What are the stats for the "intent-to-treat" poplulation? 25% of an already small trial was not reported by IPIX. Of the 16 patients that did not receive at least 55Gy radiation, how many got severe OM? Why did they drop out of the trial before receiving at least 55Gy? Inquiring minds want to know.
MX, slight revision to your take. The IV formulation of Kevetrin is a bust. They never found a dosage that was effective because of such a short half life. They will theoretically start over with oral Kevetrin, but the last 10K said they weren't allocating much resource towards oral K so I wouldn't hold my breath waiting for an oral formulation. Will be far in the future, if ever.
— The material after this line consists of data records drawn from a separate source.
(** * duffle: the bundle repository index (pkg/repo/index.go)

    A shallow embedding of [Index] and its operations [Add], [Has], [Get],
    [Merge], [WriteFile] and [loadIndex], and the properties the
    specification states about them.

    Conventions of the embedding.
    - Go strings are byte strings: [string] (a list of 8-bit [ascii]).
    - [Index] is [map[string]map[string]string]; it is modelled by its
      entries, as a finite map of finite maps.  Maps are values here: no
      inner map is shared between two names, and a [nil] map and an
      empty map, which hold the same entries, are not told apart.  Go
      tells them apart in one place, a write to a [nil] map, which
      panics: [Add] is modelled on allocated maps.
    - [for k, v := range m] visits the entries of [m] once each, in an
      order the language leaves open.  A run of a function that ranges
      over a map takes the order as an argument, and the behaviour of the
      function is the relation "some order gives this result".
    - [github.com/Masterminds/semver] is a dependency, not part of the
      repository; the code is verified against its interface
      ([Semver]).  An instance covering the plain MAJOR.MINOR.PATCH
      grammar is used to run the code on concrete inputs.
    - [encoding/json] is modelled on the type of [Index], byte for
      byte ([json.MarshalIndent], [json.Decode]). *)

From stdpp Require Import gmap strings list fin_maps sorting.
From Stdlib Require Import Ascii String NArith ZArith Lia.

Local Open Scope string_scope.

(** ** The semver dependency *)

(** [NewVersion] and [NewConstraint] parse a string or fail (the first
    with an error the callers here discard, the second with an error
    message that [Get] hands back); [Check] decides whether a version
    satisfies a constraint.  Line 77 of index.go drops the error of
    [NewConstraint("*")]: the wildcard is a constraint, [wildcard]. *)
Class Semver := {
  Version : Type;
  Constraints : Type;
  NewVersion : string → option Version;
  NewConstraint : string → string + Constraints;
  Check : Constraints → Version → bool;
  wildcard : Constraints;
  NewConstraint_star : NewConstraint "*" = inr wildcard
}.

(** ** Errors *)

Inductive error : Type :=
  | ErrNoAPIVersion
  | ErrNoBundleVersion
  | ErrNoBundleName
  | ErrSemver (msg : string)   (* an error value made by the semver package *)
  | ErrDecode.                 (* an error of the JSON decoder other than io.EOF *)

#[global] Instance error_eq_dec : EqDecision error.
Proof. solve_decision. Defined.

(** ** Index *)

Abbreviation Index := (gmap string (gmap string string)).

(** One run of [range m]: the entries of [m], each once, in some order. *)
Definition ranges {V : Type} (m : gmap string V) (ord : list (string * V)) : Prop :=
  ord ≡ₚ map_to_list m.

(** [Add] (lines 47-55). *)
Definition Add (i : Index) (name version digest : string) : Index :=
  match i !! name with
  | Some tags => <[name := <[version := digest]> tags]> i
  | None => <[name := {[version := digest]}]> i
  end.

Section Index.
Context `{Semver}.

(** The loop of [Get] (lines 86-96) over the entries in the order
    [ord]. *)
Fixpoint scan (constraint : Constraints) (ord : list (string * string))
  : string * option error :=
  match ord with
  | [] => ("", Some ErrNoBundleVersion)
  | (ver, digest) :: rest =>
      match NewVersion ver with
      | None => scan constraint rest
      | Some test =>
          if Check constraint test then (digest, None)
          else scan constraint rest
      end
  end.

(** Lines 75-84: the constraint [Get] resolves against. *)
Definition constraint_of (version : string) : string + Constraints :=
  if (String.length version =? 0)%nat then inr wildcard
  else NewConstraint version.

(** [Get] (lines 66-97), on a run where [range vs] yields [ord]. *)
Definition Get_run (ord : list (string * string))
    (i : Index) (name version : string) : string * option error :=
  match i !! name with
  | None => ("", Some ErrNoBundleName)
  | Some vs =>
      if (size vs =? 0)%nat then ("", Some ErrNoBundleVersion)
      else match constraint_of version with
           | inl msg => ("", Some (ErrSemver msg))
           | inr constraint => scan constraint ord
           end
  end.

(** [vs] holds a version that parses and satisfies [c]. *)
Definition satisfiable (c : Constraints) (vs : gmap string string) : Prop :=
  ∃ ver digest v,
    vs !! ver = Some digest ∧ NewVersion ver = Some v ∧ Check c v = true.

(** The version map [Get] ranges over. *)
Definition tags_of (i : Index) (name : string) : gmap string string :=
  default ∅ (i !! name).

(** The digest stored under [(name, version)], by raw key lookup. *)
Definition entry (i : Index) (name version : string) : option string :=
  tags_of i name !! version.

(** [Get i name version] may return [r]. *)
Definition Get (i : Index) (name version : string)
    (r : string * option error) : Prop :=
  ∃ ord, ranges (tags_of i name) ord ∧ r = Get_run ord i name version.

(** [Has] (lines 58-61), on one run and as a relation. *)
Definition Has_run (ord : list (string * string))
    (i : Index) (name version : string) : bool :=
  match (Get_run ord i name version).2 with
  | None => true
  | Some _ => false
  end.

Definition Has (i : Index) (name version : string) (b : bool) : Prop :=
  ∃ ord, ranges (tags_of i name) ord ∧ b = Has_run ord i name version.

(** [Merge] (lines 116-124).  The inner loop over the entries of one
    [versionMap], visited in the order of the list. *)
Inductive Merge_versions (name : string)
  : list (string * string) → Index → Index → Prop :=
  | Merge_versions_end i :
      Merge_versions name [] i i
  | Merge_versions_has version digest rest i i' :
      Has i name version true →
      Merge_versions name rest i i' →
      Merge_versions name ((version, digest) :: rest) i i'
  | Merge_versions_add version digest rest i i' :
      Has i name version false →
      Merge_versions name rest (Add i name version digest) i' →
      Merge_versions name ((version, digest) :: rest) i i'.

(** The outer loop over the names of [src]. *)
Inductive Merge_names : list (string * gmap string string) → Index → Index → Prop :=
  | Merge_names_end i :
      Merge_names [] i i
  | Merge_names_step name versionMap ord rest i i1 i2 :
      ranges versionMap ord →
      Merge_versions name ord i i1 →
      Merge_names rest i1 i2 →
      Merge_names ((name, versionMap) :: rest) i i2.

(** [Merge i src i']: merging [src] into [i] may leave [i'] in [i]. *)
Definition Merge (i src i' : Index) : Prop :=
  ∃ ord, ranges src ord ∧ Merge_names ord i i'.

(** [Has] on the run where the version map is visited in its canonical
    order; [Has_run_order] shows the order is immaterial to [Has]. *)
Definition has (i : Index) (name version : string) : bool :=
  Has_run (map_to_list (tags_of i name)) i name version.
I wouldn't hold my breath waiting for an oral formulation. Here is what the latest 10K says about IPIXs progress:
"...Compared to injectable or intravenous treatments, oral therapy is the preferred drug delivery method of patients. Preliminary laboratory studies are encouraging and support the potential of developing an oral formulation, but there are no assurances made or implied that the Company will be successful in completing development of an oral formulation. Toxicology studies for the oral formulation of Kevetrin began January 2017.
Resources allocated to these activities are, however, currently strategically measured in order to assure that adequate support is available for completion of critical clinical trial activities in the Brilacidin and Prurisol programs."
Sure JT I agree with you. I was just pointing out that you can't characterize the financials as wonderful when you are forced to sell tons of stock at depressed prices in order to fund your business. Now things can change in an instant with a partnership. They can kick Aspire to the curb and their financials really will be wonderful. Just need that partnership first!
Their financials are wonderful? Things will certainly change if they can put a partnership together but as of right now they have no cash (current ratio is well under 1) and have to use their 68 cent stock as an ATM in order fund their business. That's certainly not a wonderful position to be in.
Thanks for all the analysis TradingPro. The data looks pretty good. My only concern with the KM graph is it's only looking at the 39 "per protocol" patients. There were another 22 patients in the trial. I think it's fair to drop the 15 patients who didn't receive at least 55Gy radiation. However, why did those drop out and for what reason? Did they develop SOM even though they didn't receive 55Gy? It would be great to have those answers, but overall the data looks good and I'm sure it's enough to get a deal done in 2018.
Agree. It's nice to see someone crunching the data and not just "talking their book".